__Exercise__: Please reproduce each line of the data below as it stands.
======== Data for processing ========
(** * EvaluatorCallbackHandler: a tracer that runs evaluators over completed runs

    Shallow embedding of [langchain/callbacks/tracers/evaluation.py].

    The handler is stateful Python: it mutates [self.futures], allocates a
    copy of the run it is given, logs, and calls into a client that may
    raise.  The embedding threads an explicit [world] through a small
    state-and-exception monad.  Worker threads and concurrent callers are
    sequentialised: the only suspension point of the handler is the call to
    [concurrent.futures.wait], and what the other threads do while the
    caller is suspended there is given as a schedule of events. *)

From Stdlib Require Import ZArith.
From stdpp Require Import gmap strings list pretty.

Set Warnings "-clear-no-such-hyp".

Open Scope Z_scope.
Open Scope string_scope.
Open Scope list_scope.

(** ** Python exceptions and outcomes *)

Module Py.

(** The part of the built-in exception hierarchy the handler can tell
    apart: [except Exception] catches every class but the three that
    derive from [BaseException] directly (and user classes that do). *)
Inductive exc_class :=
| AttributeError
| KeyError
| ValueError
| RuntimeError
| UserException (name : string)
| SystemExit
| KeyboardInterrupt
| GeneratorExit
| UserBaseException (name : string).

Record exn := Exn { exc_type : exc_class; exc_str : string }.

(** [isinstance(e, Exception)] *)
Definition isinstance_Exception (e : exn) : bool :=
  match exc_type e with
  | SystemExit | KeyboardInterrupt | GeneratorExit | UserBaseException _ => false
  | _ => true
  end.

(** What a call does: it returns, it raises, or it is [Stuck] on a
    reference to an object that was never allocated (no Python program
    reaches that; it keeps the store lookups total). *)
Inductive outcome (A : Type) :=
| Return (a : A)
| Raise (e : exn)
| Stuck.
Arguments Return {A} a.
Arguments Raise {A} e.
Arguments Stuck {A}.

End Py.
Export Py.

(** ** What the file imports and does not define *)

(** [UUID] with its constructor from a string (which raises [ValueError] on
    a malformed one) and its [str]; the attributes of [Run] the handler
    never touches; the state of the remote scoring service. *)
Class Externals := {
  UUID : Type;
  UUID_of_str : string → option UUID;
  str_of_UUID : UUID → string;
  RunRest : Type;
  Sink : Type;
}.

(** ** Data model *)

Abbreviation loc := positive.
Abbreviation Future := positive.

Inductive level := DEBUG | ERROR.

(** A record handled by [logger]; [exc_info] is the exception attached by
    [exc_info=True]. *)
Record LogRecord := {
  levelname : level;
  message : string;
  exc_info : option exn;
}.

(** The tracer installed by [tracing_v2_enabled]. *)
Record tracer := {
  tr_project_name : option string;
  tr_tags : list string;
}.

(** An evaluator object: its identity and [__class__.__name__]. *)
Record RunEvaluator := {
  ev_ident : nat;
  ev_class_name : string;
}.

(** [Future._state]; nothing here cancels, and a worker runs its work item
    in one step, so a future is pending or finished, with
    [Future._exception]. *)
Inductive future_state :=
| PENDING
| FINISHED (exception : option exn).

(** A work item of the executor: [fn] is always [self._evaluate_in_project],
    the arguments are the run and the evaluator. *)
Record Task := {
  arg_run : loc;
  arg_evaluator : RunEvaluator;
  _state : future_state;
}.

Section Model.
Context `{!Externals}.

Record Run := {
  id : UUID;
  outputs : option loc;
  reference_example_id : option UUID;
  rest : RunRest;
}.

(** The object store: [Run] objects, and the dictionaries their [outputs]
    refer to. *)
Record heap := {
  runs : gmap loc Run;
  dicts : gmap loc (gmap string string);
}.

(** [self.client]: an instance of the class of this file, which has no
    method, or of a subclass that defines [evaluate_run].  The method sees
    the installed tracer, and may change the scoring service and the
    objects it is handed. *)
Inductive Client :=
| LangChainPlusClient
| ClientWith
    (evaluate_run :
       option tracer → loc → RunEvaluator → Sink → heap → outcome unit * Sink * heap).

Record EvalCall := {
  call_run : loc;
  call_evaluator : RunEvaluator;
  call_tracer : option tracer;
}.

Record world := {
  futures : gset Future;          (* self.futures *)
  tasks : gmap Future Task;       (* the futures self.executor created *)
  hp : heap;
  tracing : option tracer;        (* the tracing_v2 context variable *)
  records : list LogRecord;       (* handled by logger, oldest first *)
  sink : Sink;
  calls : list EvalCall;          (* calls of client.evaluate_run, oldest first *)
}.

(** The attributes [__init__] sets and nothing rebinds; [self.futures] is
    the field [futures] of the world. *)
Record EvaluatorCallbackHandler := {
  example_id : option UUID;
  client : Client;
  evaluators : list RunEvaluator;
  executor_max_workers : Z;
  skip_unfinished : bool;
  project_name : option string;
}.

Definition set_futures (s : gset Future) (w : world) : world :=
  {| futures := s; tasks := tasks w; hp := hp w; tracing := tracing w;
     records := records w; sink := sink w; calls := calls w |}.

Definition set_tasks (t : gmap Future Task) (w : world) : world :=
  {| futures := futures w; tasks := t; hp := hp w; tracing := tracing w;
     records := records w; sink := sink w; calls := calls w |}.

Definition set_runs (r : gmap loc Run) (w : world) : world :=
  {| futures := futures w; tasks := tasks w;
     hp := {| runs := r; dicts := dicts (hp w) |}; tracing := tracing w;
     records := records w; sink := sink w; calls := calls w |}.

Definition set_tracing (t : option tracer) (w : world) : world :=
  {| futures := futures w; tasks := tasks w; hp := hp w; tracing := t;
     records := records w; sink := sink w; calls := calls w |}.

Definition set_records (l : list LogRecord) (w : world) : world :=
  {| futures := futures w; tasks := tasks w; hp := hp w; tracing := tracing w;
     records := l; sink := sink w; calls := calls w |}.

Definition after_call (c : EvalCall) (s : Sink) (h : heap) (w : world) : world :=
  {| futures := futures w; tasks := tasks w; hp := h; tracing := tracing w;
     records := records w; sink := s; calls := calls w ++ [c] |}.

(** ** The monad *)

Definition M (A : Type) : Type := world → outcome A * world.

Definition ret {A} (a : A) : M A := λ w, (Return a, w).

Definition bind {A B} (m : M A) (k : A → M B) : M B := λ w,
  match m w with
  | (Return a, w') => k a w'
  | (Raise e, w') => (Raise e, w')
  | (Stuck, w') => (Stuck, w')
  end.

Definition raise {A} (e : exn) : M A := λ w, (Raise e, w).

(** [try: body / except Exception as e: handler e] *)
Definition try_except_Exception {A} (body : M A) (handler : exn → M A) : M A := λ w,
  match body w with
  | (Raise e, w') =>
      if isinstance_Exception e then handler e w' else (Raise e, w')
  | r => r
  end.

(** [for x in xs: body x] *)
Fixpoint for_each {A} (xs : list A) (body : A → M unit) : M unit :=
  match xs with
  | [] => ret tt
  | x :: xs' => bind (body x) (λ _, for_each xs' body)
  end.

End Model.

Declare Scope py_scope.
Delimit Scope py_scope with py.
Notation "x <- c ;; k" := (bind c (λ x, k))
  (at level 100, c at next level, right associativity) : py_scope.
Notation "c ;; k" := (bind c (λ _, k))
  (at level 100, right associativity) : py_scope.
========
__Result__:
(** * EvaluatorCallbackHandler: a tracer that runs evaluators over completed runs

    Shallow embedding of [langchain/callbacks/tracers/evaluation.py].

    The handler is stateful Python: it mutates [self.futures], allocates a
    copy of the run it is given, logs, and calls into a client that may
    raise.  The embedding threads an explicit [world] through a small
    state-and-exception monad.  Worker threads and concurrent callers are
    sequentialised: the only suspension point of the handler is the call to
    [concurrent.futures.wait], and what the other threads do while the
    caller is suspended there is given as a schedule of events. *)

From Stdlib Require Import ZArith.
From stdpp Require Import gmap strings list pretty.

Set Warnings "-clear-no-such-hyp".

Open Scope Z_scope.
Open Scope string_scope.
Open Scope list_scope.

(** ** Python exceptions and outcomes *)

Module Py.

(** The part of the built-in exception hierarchy the handler can tell
    apart: [except Exception] catches every class but the three that
    derive from [BaseException] directly (and user classes that do). *)
Inductive exc_class :=
| AttributeError
| KeyError
| ValueError
| RuntimeError
| UserException (name : string)
| SystemExit
| KeyboardInterrupt
| GeneratorExit
| UserBaseException (name : string).

Record exn := Exn { exc_type : exc_class; exc_str : string }.

(** [isinstance(e, Exception)] *)
Definition isinstance_Exception (e : exn) : bool :=
  match exc_type e with
  | SystemExit | KeyboardInterrupt | GeneratorExit | UserBaseException _ => false
  | _ => true
  end.

(** What a call does: it returns, it raises, or it is [Stuck] on a
    reference to an object that was never allocated (no Python program
    reaches that; it keeps the store lookups total). *)
Inductive outcome (A : Type) :=
| Return (a : A)
| Raise (e : exn)
| Stuck.
Arguments Return {A} a.
Arguments Raise {A} e.
Arguments Stuck {A}.

End Py.
Export Py.

(** ** What the file imports and does not define *)

(** [UUID] with its constructor from a string (which raises [ValueError] on
    a malformed one) and its [str]; the attributes of [Run] the handler
    never touches; the state of the remote scoring service. *)
Class Externals := {
  UUID : Type;
  UUID_of_str : string → option UUID;
  str_of_UUID : UUID → string;
  RunRest : Type;
  Sink : Type;
}.

(** ** Data model *)

Abbreviation loc := positive.
Abbreviation Future := positive.

Inductive level := DEBUG | ERROR.

(** A record handled by [logger]; [exc_info] is the exception attached by
    [exc_info=True]. *)
Record LogRecord := {
  levelname : level;
  message : string;
  exc_info : option exn;
}.

(** The tracer installed by [tracing_v2_enabled]. *)
Record tracer := {
  tr_project_name : option string;
  tr_tags : list string;
}.

(** An evaluator object: its identity and [__class__.__name__]. *)
Record RunEvaluator := {
  ev_ident : nat;
  ev_class_name : string;
}.

(** [Future._state]; nothing here cancels, and a worker runs its work item
    in one step, so a future is pending or finished, with
    [Future._exception]. *)
Inductive future_state :=
| PENDING
| FINISHED (exception : option exn).

(** A work item of the executor: [fn] is always [self._evaluate_in_project],
    the arguments are the run and the evaluator. *)
Record Task := {
  arg_run : loc;
  arg_evaluator : RunEvaluator;
  _state : future_state;
}.

Section Model.
Context `{!Externals}.

Record Run := {
  id : UUID;
  outputs : option loc;
  reference_example_id : option UUID;
  rest : RunRest;
}.

(** The object store: [Run] objects, and the dictionaries their [outputs]
    refer to. *)
Record heap := {
  runs : gmap loc Run;
  dicts : gmap loc (gmap string string);
}.

(** [self.client]: an instance of the class of this file, which has no
    method, or of a subclass that defines [evaluate_run].  The method sees
    the installed tracer, and may change the scoring service and the
    objects it is handed. *)
Inductive Client :=
| LangChainPlusClient
| ClientWith
    (evaluate_run :
       option tracer → loc → RunEvaluator → Sink → heap → outcome unit * Sink * heap).

Record EvalCall := {
  call_run : loc;
  call_evaluator : RunEvaluator;
  call_tracer : option tracer;
}.

Record world := {
  futures : gset Future;          (* self.futures *)
  tasks : gmap Future Task;       (* the futures self.executor created *)
  hp : heap;
  tracing : option tracer;        (* the tracing_v2 context variable *)
  records : list LogRecord;       (* handled by logger, oldest first *)
  sink : Sink;
  calls : list EvalCall;          (* calls of client.evaluate_run, oldest first *)
}.

(** The attributes [__init__] sets and nothing rebinds; [self.futures] is
    the field [futures] of the world. *)
Record EvaluatorCallbackHandler := {
  example_id : option UUID;
  client : Client;
  evaluators : list RunEvaluator;
  executor_max_workers : Z;
  skip_unfinished : bool;
  project_name : option string;
}.

Definition set_futures (s : gset Future) (w : world) : world :=
  {| futures := s; tasks := tasks w; hp := hp w; tracing := tracing w;
     records := records w; sink := sink w; calls := calls w |}.

Definition set_tasks (t : gmap Future Task) (w : world) : world :=
  {| futures := futures w; tasks := t; hp := hp w; tracing := tracing w;
     records := records w; sink := sink w; calls := calls w |}.

Definition set_runs (r : gmap loc Run) (w : world) : world :=
  {| futures := futures w; tasks := tasks w;
     hp := {| runs := r; dicts := dicts (hp w) |}; tracing := tracing w;
     records := records w; sink := sink w; calls := calls w |}.

Definition set_tracing (t : option tracer) (w : world) : world :=
  {| futures := futures w; tasks := tasks w; hp := hp w; tracing := t;
     records := records w; sink := sink w; calls := calls w |}.

Definition set_records (l : list LogRecord) (w : world) : world :=
  {| futures := futures w; tasks := tasks w; hp := hp w; tracing := tracing w;
     records := l; sink := sink w; calls := calls w |}.

Definition after_call (c : EvalCall) (s : Sink) (h : heap) (w : world) : world :=
  {| futures := futures w; tasks := tasks w; hp := h; tracing := tracing w;
     records := records w; sink := s; calls := calls w ++ [c] |}.

(** ** The monad *)

Definition M (A : Type) : Type := world → outcome A * world.

Definition ret {A} (a : A) : M A := λ w, (Return a, w).

Definition bind {A B} (m : M A) (k : A → M B) : M B := λ w,
  match m w with
  | (Return a, w') => k a w'
  | (Raise e, w') => (Raise e, w')
  | (Stuck, w') => (Stuck, w')
  end.

Definition raise {A} (e : exn) : M A := λ w, (Raise e, w).

(** [try: body / except Exception as e: handler e] *)
Definition try_except_Exception {A} (body : M A) (handler : exn → M A) : M A := λ w,
  match body w with
  | (Raise e, w') =>
      if isinstance_Exception e then handler e w' else (Raise e, w')
  | r => r
  end.

(** [for x in xs: body x] *)
Fixpoint for_each {A} (xs : list A) (body : A → M unit) : M unit :=
  match xs with
  | [] => ret tt
  | x :: xs' => bind (body x) (λ _, for_each xs' body)
  end.

End Model.

Declare Scope py_scope.
Delimit Scope py_scope with py.
Notation "x <- c ;; k" := (bind c (λ x, k))
  (at level 100, c at next level, right associativity) : py_scope.
Notation "c ;; k" := (bind c (λ _, k))
  (at level 100, right associativity) : py_scope.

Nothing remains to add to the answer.